И только Тихон Кудеяров, очень румяный со сна, позевывая, слез с нар, сел на корточки перед пленным и спросил, дотрагиваясь пальцем до его подрагивающей коленки:
— Эй ты, требуха вонючая, ты куда ж так вырядился? Что молчишь, а? В Москву на парад?
Пленный приподнял бессмысленные глаза.
— Капут… — выговорил он, едва шевеля мокрыми губами.
— Что, что? — придвинулся к нему Кудеяров.
— Гитлер капут… — с усилием повторил пленный.
— А-а, капут? — и Кудеяров заорал, обращаясь к солдатам: — Эй, ребята, да вы слыхали, что он говорит? Ох, черт возьми, вот грамотный стал! Ты гляди, как поумнел! Ну-ка, ну-ка, повтори еще разок: "капут"? Ох ты, требуха вонючая, какой ты ученый стал! Ну вот, слава богу, теперь между нами, можно сказать, начался деловой разговор! Так, что ли? Значит, капут?

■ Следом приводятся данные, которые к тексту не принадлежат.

(** X12 on an interrupt at the question for the port. *)
Lemma X12_witness :
  Shell.run ∅ (quiet_world [Line "localhost"; CtrlC; Line "root"] [])
  = Some (Raise (SystemExit 0),
          set_stdin
            (add_events (quiet_world [] [])
               (banner
                ++ [EvPrompt "What host to connect to (localhost): ";
                    EvPrompt "What port to connect to (3306): ";
                    exit_notice ""]))
            [Line "root"]).
Proof.
  refine (proj1 (X12_unfinished_login_connects_nothing ∅
                   (quiet_world [Line "localhost"; CtrlC; Line "root"] [])
                   ["localhost"] eq_refl _)
            [Line "root"] eq_refl).
  simpl. lia.
Defined.

(** ** What no run does: take a row away *)

Lemma grows_refl w : grows w w.
Proof. split; [lia|]. exists []. by rewrite app_nil_r. Qed.

Lemma grows_same w w' :
  table w' = table w -> events w' = events w -> grows w w'.
Proof.
  intros Ht He. split; [by rewrite Ht|]. exists []. by rewrite app_nil_r.
Qed.

Lemma grows_trans w1 w2 w3 : grows w1 w2 -> grows w2 w3 -> grows w1 w3.
Proof.
  intros [L1 (e1 & E1 & F1)] [L2 (e2 & E2 & F2)]. split; [lia|].
  exists (e1 ++ e2)%list. split.
  - by rewrite E2, E1, <- app_assoc.
  - by apply Forall_app.
Qed.

Lemma growing_ret {A} (a : A) : growing (ret a).
Proof. intros w r w' [= <- <-]. apply grows_refl. Qed.

Lemma growing_raise {A} e : growing (@raise A e).
Proof. intros w r w' [= <- <-]. apply grows_refl. Qed.

Lemma growing_resume {A} (r : result A) : growing (resume r).
Proof. destruct r; [apply growing_ret | apply growing_raise]. Qed.

Lemma growing_gets {A} (f : world -> A) : growing (gets f).
Proof. intros w r w' [= <- <-]. apply grows_refl. Qed.

Lemma growing_modify f : (forall w, grows w (f w)) -> growing (modify f).
Proof. intros Hf w r w' [= <- <-]. apply Hf. Qed.

Lemma growing_bind {A B} (m : M A) (k : A -> M B) :
  growing m -> (forall a, growing (k a)) -> growing (bind m k).
Proof.
  intros Hm Hk w r w' E. unfold bind in E.
  destruct (m w) as [[[a|e] w1]|] eqn:Em; [| |done].
  - eapply grows_trans; [by eapply Hm | by eapply Hk].
  - injection E as <- <-. by eapply Hm.
Qed.

Lemma growing_try {A} (m : M A) : growing m -> growing (try_ m).
Proof.
  intros Hm w r w' E. unfold try_ in E.
  destruct (m w) as [[r1 w1]|] eqn:Em; [|done].
  injection E as <- <-. by eapply Hm.
Qed.

Lemma growing_while {S} (cond : S -> M bool) (body : S -> M S) :
  (forall s, growing (cond s)) -> (forall s, growing (body s)) ->
  forall fuel s, growing (while fuel cond body s).
Proof.
  intros Hc Hb fuel. induction fuel as [|fuel IH]; intros s; [done|].
  rewrite while_S. apply growing_bind; [apply Hc | intros [|]].
  - apply growing_bind; [apply Hb | apply IH].
  - apply growing_ret.
Qed.

Lemma growing_with_fuel {A} (f : nat -> M A) :
  (forall fuel, growing (f fuel)) -> growing (with_fuel f).
Proof. intros Hf w r w' E. by eapply Hf. Qed.

Lemma grows_add_event w ev : removes ev = false -> grows w (add_event w ev).
Proof.
  intros Hev. destruct w. split; [done|]. exists [ev]. split; [done|].
  by constructor.
Qed.

Lemma growing_emit ev : removes ev = false -> growing (emit ev).
Proof. intros Hev. apply growing_modify. intros w. by apply grows_add_event. Qed.

Lemma growing_print s : growing (print s).
Proof. by apply growing_emit. Qed.

Lemma growing_read_line eof : growing (read_line eof).
Proof.
  intros w r w' E. unfold read_line in E.
  destruct w as [dbg sin srv ver tbl rws fts run evs]. simpl in E.
  destruct sin as [|[s|] rest]; injection E as <- <-; by apply grows_same.
Qed.

Lemma growing_input prompt : growing (input prompt).
Proof.
  apply growing_bind; [by apply growing_emit | intros _; apply growing_read_line].
Qed.

Lemma growing_getpass prompt : growing (getpass prompt).
Proof.
  apply growing_bind; [by apply growing_emit | intros _; apply growing_read_line].
Qed.

Lemma growing_call : growing db.call.
Proof.
  intros w r w' E. unfold db.call in E.
  destruct w as [dbg sin srv ver tbl rws fts run evs]. simpl in E.
  destruct fts as [|[f|] rest]; injection E as <- <-; by apply grows_same.
Qed.

Lemma statement_keeps_rows ver st tbl :
  removes (EvExecute st) = false ->
  (length tbl <= length (db.run_statement ver st tbl).1)%nat.
Proof.
  destruct st; simpl; try done; intros _.
  - rewrite length_app. simpl. lia.
  - by rewrite length_map.
Qed.

Lemma growing_execute st :
  removes (EvExecute st) = false -> growing (db.execute st).
Proof.
  intros Hst. unfold db.execute.
  apply growing_bind; [by apply growing_emit | intros _].
  apply growing_bind; [apply growing_call | intros _].
  apply growing_modify. intros w.
  pose proof (statement_keeps_rows (version w) st (table w) Hst) as Hlen.
  destruct (db.run_statement (version w) st (table w)) as [tbl' rs].
  destruct w as [dbg sin srv ver tbl rws fts run evs]. simpl in *.
  split; [done|]. exists []. by rewrite app_nil_r.
Qed.

Lemma growing_fetchone : growing db.fetchone.
Proof.
  unfold db.fetchone.
  apply growing_bind; [apply growing_call | intros _].
  apply growing_bind; [apply growing_gets | intros [|r rest]].
  - apply growing_ret.
  - apply growing_bind; [|intros _; apply growing_ret].
    apply growing_modify. intros w. destruct w. by apply grows_same.
Qed.

Lemma growing_commit conn : growing (db.commit conn).
Proof.
  apply growing_bind; [by apply growing_emit | intros _; apply growing_call].
Qed.

Lemma growing_row_get row key : growing (row_get row key).
Proof.
  destruct row as [r|]; simpl; [|apply growing_raise].
  destruct (r !! key); [apply growing_ret | apply growing_raise].
Qed.

Lemma growing_set_running b : growing (modify (fun w => set_running w b)).
Proof. apply growing_modify. intros w. destruct w. by apply grows_same. Qed.

Lemma growing_with {A} creds (body : db.connection -> M A) :
  (forall conn, growing (body conn)) -> growing (Connect.with_ creds body).
Proof.
  intros Hbody. unfold Connect.with_.
  apply growing_bind; [|intros conn].
  - unfold Connect.__enter__.
    apply growing_bind; [apply growing_try | intros [conn|e]].
    + apply growing_bind; [|intros conn].
      * unfold db.connect.
        apply growing_bind; [by apply growing_emit | intros _].
        apply growing_bind; [apply growing_gets | intros srv].
        destruct (srv creds); [apply growing_raise | apply growing_ret].
      * apply growing_bind; [by apply growing_emit | intros _; apply growing_ret].
    + apply growing_ret.
    + destruct e; try apply growing_raise.
  - apply growing_bind; [by apply growing_try | intros r].
    apply growing_bind; [|intros _; apply growing_resume].
    apply growing_bind; [by apply growing_emit | intros _; by apply growing_emit].
Qed.

Lemma growing_queries_init conn : growing (Queries.__init__ conn).
Proof.
  unfold Queries.__init__, Queries.__test, db.cursor.
  apply growing_bind; [apply growing_call | intros _].
  apply growing_bind; [apply growing_try | intros r].
  - apply growing_bind; [by apply growing_execute | intros _].
    apply growing_bind; [apply growing_fetchone | intros res].
    apply growing_bind; [apply growing_row_get | intros v].
    by apply growing_emit.
  - apply growing_bind; [apply growing_resume | intros _; apply growing_ret].
Qed.

Lemma growing_prompt prompt : growing (Shell._prompt prompt).
Proof.
  unfold Shell._prompt.
  apply growing_bind; [apply growing_input | intros user_input].
  apply growing_bind; [|intros answer].
  - apply growing_with_fuel. intros fuel. apply growing_while.
    + intros s. apply growing_ret.
    + intros _. apply growing_bind; [apply growing_print | intros _].
      apply growing_input.
  - destruct (py_in answer Shell.yes_tokens); [apply growing_ret|].
    destruct (py_in answer Shell.no_tokens); apply growing_ret.
Qed.

Lemma growing_round query : growing (Shell._run query).
Proof.
  unfold Shell._run.
  apply growing_bind; [apply growing_input | intros term].
  apply growing_bind; [|intros [row|]].
  - unfold Queries.select.
    apply growing_bind; [by apply growing_execute | intros _].
    apply growing_fetchone.
  - apply growing_bind; [apply growing_row_get | intros found].
    apply growing_bind; [apply growing_prompt | intros update].
    destruct (Shell.answered_yes update); [|apply growing_ret].
    apply growing_bind; [apply growing_row_get | intros old_word].
    apply growing_bind; [apply growing_input | intros new_word].
    apply growing_bind; [|intros _; apply growing_print].
    unfold Queries.update.
    apply growing_bind; [by apply growing_execute | intros _].
    apply growing_commit.
  - apply growing_bind; [apply growing_prompt | intros addnew].
    destruct (Shell.answered_yes addnew); [|apply growing_ret].
    apply growing_bind; [|intros _; apply growing_print].
    unfold Queries.insert.
    apply growing_bind; [by apply growing_execute | intros _].
    apply growing_commit.
Qed.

В это время разбуженный голосом Кудеярова поднялся на нарах и Андрей. Вся левая щека его была в рубцах: что-то жесткое попало под нее во время крепкого сна. Коротко взглянув на пленного, Андрей заговорил с разведчиками весьма недружелюбно:
— Это вы притащили сюда такую падаль? Зря тащили! Что он может сказать? Он небось забыл теперь, как и мать-то свою звать-величать! Что от него добьешься? И так, без него, все ясно!
Пленный зябко ворохнул плечами.
— Да и зачем, спрашивается, притащили сюда? — вдруг еще более разошелся Андрей. — Что вам здесь — свалка нечистот?

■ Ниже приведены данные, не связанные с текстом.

(** One HTTP call: the request is sent, and the service decides. *)
Definition http_send (r : Request) : M Response :=
  fun s =>
    let s' := mk_St (self s) (ticks s) (S (calls s)) (r :: sent s) in
    match server W (calls s) r with
    | Raises e => (inl e, s')
    | Replies resp => (inr resp, s')
    end.

(** [resp.raise_for_status()] and [resp.json()] *)
Definition raise_for_status (resp : Response) : res unit :=
  if status_ok resp then inr tt else inl HTTPError.

Definition json_of (resp : Response) : res value :=
  match body resp with
  | Some v => inr v
  | None => inl ValueError
  end.

Definition _get_http : M AsyncClient :=
  c <- get_self ;;
  match _http c with
  | Some h => ret h
  | None =>
      modify_self (set_http (Some HttpxAsyncClient)) ;;
      ret HttpxAsyncClient
  end.

Definition __aenter__ : M unit :=
  modify_self (set_http (Some HttpxAsyncClient)).

Definition __aexit__ : M unit :=
  c <- get_self ;;
  match _http c with
  | Some _ => modify_self (set_http None)
  | None => ret tt
  end.

Definition OBTAIN_TOKEN_JAPAN : string :=
  "mutation obtainKrakenToken($input: ObtainJSONWebTokenInput!) { obtainKrakenToken(input: $input) { token refreshToken } }".

Definition OBTAIN_TOKEN_UK : string :=
  "mutation ObtainToken($key: String!) { obtainKrakenToken(input: {APIKey: $key}) { token } }".

(** The condition of the first [if] of [_get_token]; [and] evaluates its
    operands from the left and reads the clock only when it gets there. *)
Definition token_is_fresh : M bool :=
  c <- get_self ;;
  if truthy (_token c) then
    match _token_expires c with
    | Some expires => t <- now ;; lift (dt_lt t expires)
    | None => ret false
    end
  else ret false.

(** The variables of the Japan mutation. *)
Definition japan_variables (c : OctopusClient) : res value :=
  if truthy (_refresh_token c) then
    inr (VDict [("input", VDict [("refreshToken", _refresh_token c)])])
  else if opt_truthy (email c) && opt_truthy (password c) then
    inr (VDict [("input", VDict [("email", of_opt (email c));
                                 ("password", of_opt (password c))])])
  else
    inl (AuthenticationError
           (VStr "Japan region requires email and password")).

(** The request for a new token, by region; it is not built when the
    credentials of the region are missing. *)
Definition token_request (c : OctopusClient) : res Request :=
  if is_japan c then
    res_bind (japan_variables c) (fun variables =>
    inr (POST (_graphql_url c) []
           (VDict [("query", VStr OBTAIN_TOKEN_JAPAN);
                   ("variables", variables)])))
  else
    if negb (opt_truthy (api_key c)) then
      inl (AuthenticationError (VStr "UK region requires API key"))
    else
      inr (POST (_graphql_url c) []
             (VDict [("query", VStr OBTAIN_TOKEN_UK);
                     ("variables", VDict [("key", of_opt (api_key c))])])).

(** The error envelope of a parsed response body:
    [if "errors" in data: raise E(data["errors"][0]["message"])], and
    [data["data"]] otherwise. *)
Definition unwrap_envelope (E : value -> exn) (data : value) : res value :=
  res_bind (contains "errors" data) (fun has_errors =>
  if has_errors then
    res_bind (getitem data "errors") (fun errors =>
    res_bind (getfirst errors) (fun first =>
    res_bind (getitem first "message") (fun message =>
    inl (E message))))
  else getitem data "data").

— Что ты взъелся-то? — спросил старший разведчик. — Спать помешали? Или сон плохой видел?
— А то, что нечего тащить сюда к нам разную заразу! Если уж обзарились на такую падаль, тащи, куда следует, а нечего тут!… А ну, выбрасывай его к черту! Не хочешь? Тогда я выброшу!

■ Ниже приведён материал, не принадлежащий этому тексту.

Lemma narrow_breaks_skipn (line : list Z) (n : nat) :
  narrow_breaks line -> narrow_breaks (skipn n line).
Proof.
  intros H ch Hin. apply H. rewrite <- (firstn_skipn n line).
  apply in_or_app. now right.
Qed.

Lemma wrap_cut_segment (width : Z) (line : list Z) (start : nat) :
  1 <= width -> (start < length line)%nat -> narrow_breaks line ->
  fits_or_forced width
    (firstn (fst (wrap_cut width line start) - start) (skipn start line)).
Proof.
  intros Hw Hlt Hnb. unfold wrap_cut. cbn [fst].
  pose proof (wrap_scan_inv width start (skipn start line) (skipn start line)
                [] (-1) 0 eq_refl) as Hinv.
  cbn [length line_width fold_right] in Hinv. rewrite Nat.add_0_r in Hinv.
  specialize (Hinv ltac:(lia) (narrow_breaks_skipn line start Hnb)
                   (or_introl eq_refl)).
  cbv zeta in Hinv.
  set (s := wrap_scan width (skipn start line) start 0 (-1) 0) in *.
  destruct Hinv as (Hi & Hc & Hle & Hof & Hbi). clearbody s.
  unfold segment_end, fits_or_forced.
  destruct (sc_overflow s); [|left; rewrite <- Hc; exact Hle].
  assert (Hforced : sc_i s = start ->
            exists ch, firstn (start + 1 - start) (skipn start line) = [ch]
                       /\ width < cell_width ch).
  { intros Heq. destruct (Hof eq_refl) as (ch & Hnth & Hwide).
    rewrite Heq in Hnth, Hc. rewrite Nat.sub_diag in Hnth, Hc.
    cbn [firstn line_width fold_right] in Hc.
    exists ch. split; [|lia].
    replace (start + 1 - start)%nat with 1%nat by lia.
    destruct (skipn start line) as [|c0 tl0]; [discriminate|].
    simpl in Hnth. inversion Hnth; subst. reflexivity. }
  destruct (Z.leb_spec (Z.of_nat start) (sc_last_break s)) as [Hlb|Hlb];
    cbn [andb].
  - destruct (Z.ltb_spec 0 (sc_col_at_last_break s)) as [Hcb|Hcb].
    + left. destruct Hbi as [Hno|(_ & _ & Heq & Hfit)]; [lia|].
      rewrite <- Heq. exact Hfit.
    + destruct (Nat.eqb_spec (sc_i s) start) as [Heq|Hne].
      * right. now apply Hforced.
      * left. rewrite <- Hc. exact Hle.
  - destruct (Nat.eqb_spec (sc_i s) start) as [Heq|Hne].
    + right. now apply Hforced.
    + left. rewrite <- Hc. exact Hle.
Qed.

Lemma skip_spaces_spec (rest : list Z) :
  forall e, rest = repeat 32 (skip_spaces rest e - e)
                   ++ skipn (skip_spaces rest e - e) rest.
Proof.
  induction rest as [|ch rest' IH]; intros e; cbn [skip_spaces].
  - rewrite Nat.sub_diag. reflexivity.
  - destruct (Z.eqb_spec ch 32) as [->|Hne].
    + pose proof (skip_spaces_ge rest' (S e)) as Hge.
      replace (skip_spaces rest' (S e) - e)%nat
        with (S (skip_spaces rest' (S e) - S e)) by lia.
      cbn [repeat skipn app]. f_equal. apply IH.
    + rewrite Nat.sub_diag. reflexivity.
Qed.

(** One turn of the outer loop splits the rest of the line into the
    segment, the spaces skipped and the rest left to the next turns. *)
Lemma wrap_cut_split (width : Z) (line : list Z) (i : nat) :
  (i < length line)%nat ->
  skipn i line
  = firstn (fst (wrap_cut width line i) - i) (skipn i line)
    ++ repeat 32 (snd (wrap_cut width line i) - fst (wrap_cut width line i))
    ++ skipn (snd (wrap_cut width line i)) line.
Proof.
  intros Hlt. destruct (wrap_cut_progress width line i Hlt) as [Hie Hen].
  set (e := fst (wrap_cut width line i)) in *.
  set (n := snd (wrap_cut width line i)) in *.
  rewrite <- (firstn_skipn (e - i) (skipn i line)) at 1. f_equal.
  rewrite skipn_skipn. replace (e - i + i)%nat with e by lia.
  assert (Hn : n = skip_spaces (skipn e line) e) by reflexivity.
  rewrite (skip_spaces_spec (skipn e line) e) at 1. rewrite <- Hn.
  rewrite skipn_skipn. replace (n - e + e)%nat with n by lia. reflexivity.
Qed.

Соскочив с нар, Андрей схватил пленного за ворот шинели и волоком потащил к двери. Солдаты закричали на него с разных сторон:
— Андрей, не дури!
— Что ты делаешь?!
— Эту сволочь!… Эту тварь!… — кричал в ответ Андрей, не в силах в ярости договорить фразу. — Может, эта вот сволочь нашего лейтенанта убила, понятно вам, а?
Пленный закричал, точно во сне.
Опомнясь, Андрей бросил его на пол и, подняв взгляд, неожиданно увидел в дверях овощехранилища командира полка; автоматчики позади него стряхивали с шапок снег…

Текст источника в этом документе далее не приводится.